==== RECORD EXCERPTS

Lemma inv_add s key (o : nat) r s' : inv s → room_for_refs s → add key o s = (r, s') → inv s' ∧ r ≠ Throw Terminate.
Proof.
  intros [HC HM] Hroom. unfold add, _add, get_state, mbind, M_bind. destruct (_openResources s !! key) as [q|] eqn:E; simpl; intros [= <- <-]; [by split|].
  split; [|done]. split; simpl.
  - apply (counted_get _ _ _ key (mkOpen o 0)); [done..| |done]. intros q. congruence.
  - eapply matched_refs; [done|]. intros i r Hr Hf. rewrite lookup_insert_ne; [done|]. intros <-. destruct HC as [I1 _]. apply I1 in Hr as [? _]. lia.
Qed.
Lemma inv_share s key q : inv s → room_for_refs s → _openResources s !! key = Some q →
  inv (new_ref key (_resource q) (set_open (insert key (getReference q)) s)).2.
Proof.
  intros [HC HM] Hroom E. split; simpl.
  - apply counted_get; [done..| |congruence]. intros q'. congruence.
  - eapply matched_refs; [done|]. intros i r Hr Hf. rewrite lookup_insert_ne; [done|]. intros <-. destruct HC as [I1 _]. apply I1 in Hr as [? _]. lia.
Qed.
Lemma inv_load s key r s' : inv s → room_for_refs s → load key s = (r, s') → inv s' ∧ r ≠ Throw Terminate.
Proof.
  intros Hinv Hroom. unfold load, get_state, mbind, M_bind. destruct (_openResources s !! key) as [q|] eqn:E.
  - simpl. intros [= <- <-]. split; [|done]. by apply inv_share.
  - unfold loadFromBaseStore, get_state, mbind, M_bind. case_decide; [|by intros [= <- <-]]. simpl.
    destruct (_add key (objects s) _) as [ra sa] eqn:Ea. change (_add key (objects s)) with (add key (objects s)) in Ea.
    apply inv_add in Ea as [Ha Hne]; [|done..]. destruct ra; simpl; intros [= <- <-]; split; done || congruence.
Qed.
Lemma inv_destruct s id r r' s' : inv s → room_for_refs s → refs s !! id = Some r → (∀ t p, threads s !! t = Some p → ¬ holds p id) →
  destruct_ref id (r_key r) s = (r', s') → r' ≠ Throw Terminate → inv s' ∧ r' = Ok tt ∧ threads s' = threads s ∧ refs s' = delete id (refs s).
Proof.
  intros Hinv Hroom Hr Hh E Hne. unfold room_for_refs in Hroom.
  destruct (destruct_ref_cases s id r Hinv ltac:(lia) Hr) as (q & Hq & _ & [(T & HT & E')|(v & _ & _ & E')]); rewrite E in E'; [|done].
  injection E' as -> ->. split; [by apply inv_dropped|done].
Qed.

Lemma inv_threads s P : inv s → matched (_resourcesToRemove s) (refs s) P → inv (set_threads (λ _, P) s).
Proof. intros [HC _] HM. by split. Qed.

Lemma inv_RemoveFuture s t key ref r s' m :
  inv s → room_for_refs s → threads s !! t = Some (RemoveFuture key ref) →
  thread_step t (RemoveFuture key ref) s = Some m → m s = (r, s') → r ≠ Throw Terminate → inv s'.
Proof.
  intros Hinv Hroom Ht [= <-]. pose proof Hinv as [HC HM].
  assert (inv (set_threads (delete t) s)) as Hinv1 by (apply (inv_threads s (delete t (threads s)) Hinv); by eapply matched_delete_thread).
  unfold finish, _resourceToRemoveFuture, on_throw, get_state, mbind, M_bind. simpl.
  destruct (_resourcesToRemove s !! key) as [v|] eqn:Et; simpl.
  - destruct ref as [id|]; [|by intros [= <- <-]]. destruct (matched_holds _ _ _ HM _ _ id Ht eq_refl) as (x & Hx & Ek & Hrem). simpl in Ek. subst key. unfold run_destructor.
    destruct (destruct_ref id (r_key x) (set_threads (delete t) s)) as [rd sd] eqn:Ed.
    destruct (decide (rd = Throw Terminate)) as [->|Hne]; [simpl; by intros [= <- <-]|].
    apply inv_destruct in Ed as (Hd & -> & _); [by intros [= <- <-]|done..| |done].
    simpl. intros t' p [Hne' Hp]%lookup_delete_Some Hh. destruct Hne'. by eapply (matched_own _ _ _ HM).
  - intros [= <- <-] _. split; [done|]. simpl. rewrite insert_delete_eq.
    apply (matched_move _ _ _ t (RemoveFuture key ref)); [done|done|by destruct ref|by destruct ref|by destruct ref|by destruct ref|by right].
Qed.

Lemma inv_RemoveRelease s t key ref r s' :
  inv s → room_for_refs s → threads s !! t = Some (RemoveRelease key ref) →
  (destruct_ref ref key ;; goto t (RemoveWait key)) s = (r, s') → r ≠ Throw Terminate → inv s'.
Proof.
  intros Hinv Hroom Ht E Hne. pose proof Hinv as [HC HM]. destruct (matched_holds _ _ _ HM _ _ ref Ht eq_refl) as (x & Hx & Ek & Hrem). simpl in Ek. subst key.
  destruct (matched_promise _ _ _ HM _ _ Ht eq_refl) as (v & Hv & He). simpl in Hv. destruct v; try done.
  pose (s1 := set_threads (insert t (RemoveWait (r_key x))) s).
  assert (inv s1) as Hinv1.
  { apply (inv_threads s (<[t := RemoveWait (r_key x)]> (threads s)) Hinv). rewrite <- (insert_id _ _ _ Hv).
    by apply (matched_move _ _ _ t (RemoveRelease (r_key x) ref)); [..|left]. }
  unfold room_for_refs in Hroom. unfold mbind, M_bind in E.
  destruct (destruct_ref_cases s ref x Hinv ltac:(lia) Hx) as (q & Hq & _ & [(T & HT & Ed)|(v & _ & _ & Ed)]).
  - rewrite Ed in E. injection E as <- <-. change (inv (dropped s1 ref x q T)). apply inv_dropped; [done..|].
    intros t' p Hp Hh. simpl in Hp. apply lookup_insert_Some in Hp as [[<- <-]|[Hne' Hp]]; [done|]. destruct Hne'. by eapply (matched_own _ _ _ HM).
  - destruct (destruct_ref ref (r_key x) s) as [rd sd]. simpl in Ed. subst rd. by injection E as <- <-.
Qed.

Lemma inv_thread_step s t p r s' m :
  inv s → room_for_refs s → threads s !! t = Some p → thread_step t p s = Some m → m s = (r, s') → r ≠ Throw Terminate → inv s'.
Proof.
  intros Hinv Hroom Ht Em E Hne. destruct p as [key ref|key ref|key|key o|key].
  - by eapply inv_RemoveFuture.
  - injection Em as <-. by eapply inv_RemoveRelease.
  - simpl in Em. destruct (_resourcesToRemove s !! key) as [[|o|]|] eqn:Et; try done. injection Em as <-. injection E as <- <-.
    pose proof Hinv as [HC HM]. split; [done|]. by apply (matched_move _ _ _ t (RemoveWait key)); [..|left].
  - injection Em as <-. injection E as <- <-. pose proof Hinv as [HC HM]. split; [done|]. apply (matched_finish _ _ _ t (RemoveErase key o)); [done..|by intros ref []].
  - injection Em as <-. injection E as <- <-. pose proof Hinv as [HC HM]. split; [done|]. by eapply matched_delete_thread.
Qed.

========

:: YOUR OBJECTIVE ::
Copy the lines from the start of the data verbatim, stopping after the line containing "intros [HC HM] Hroom E. split; simpl.".

:: WRITTEN ANSWER ::
Lemma inv_add s key (o : nat) r s' : inv s → room_for_refs s → add key o s = (r, s') → inv s' ∧ r ≠ Throw Terminate.
Proof.
  intros [HC HM] Hroom. unfold add, _add, get_state, mbind, M_bind. destruct (_openResources s !! key) as [q|] eqn:E; simpl; intros [= <- <-]; [by split|].
  split; [|done]. split; simpl.
  - apply (counted_get _ _ _ key (mkOpen o 0)); [done..| |done]. intros q. congruence.
  - eapply matched_refs; [done|]. intros i r Hr Hf. rewrite lookup_insert_ne; [done|]. intros <-. destruct HC as [I1 _]. apply I1 in Hr as [? _]. lia.
Qed.
Lemma inv_share s key q : inv s → room_for_refs s → _openResources s !! key = Some q →
  inv (new_ref key (_resource q) (set_open (insert key (getReference q)) s)).2.
Proof.
  intros [HC HM] Hroom E. split; simpl.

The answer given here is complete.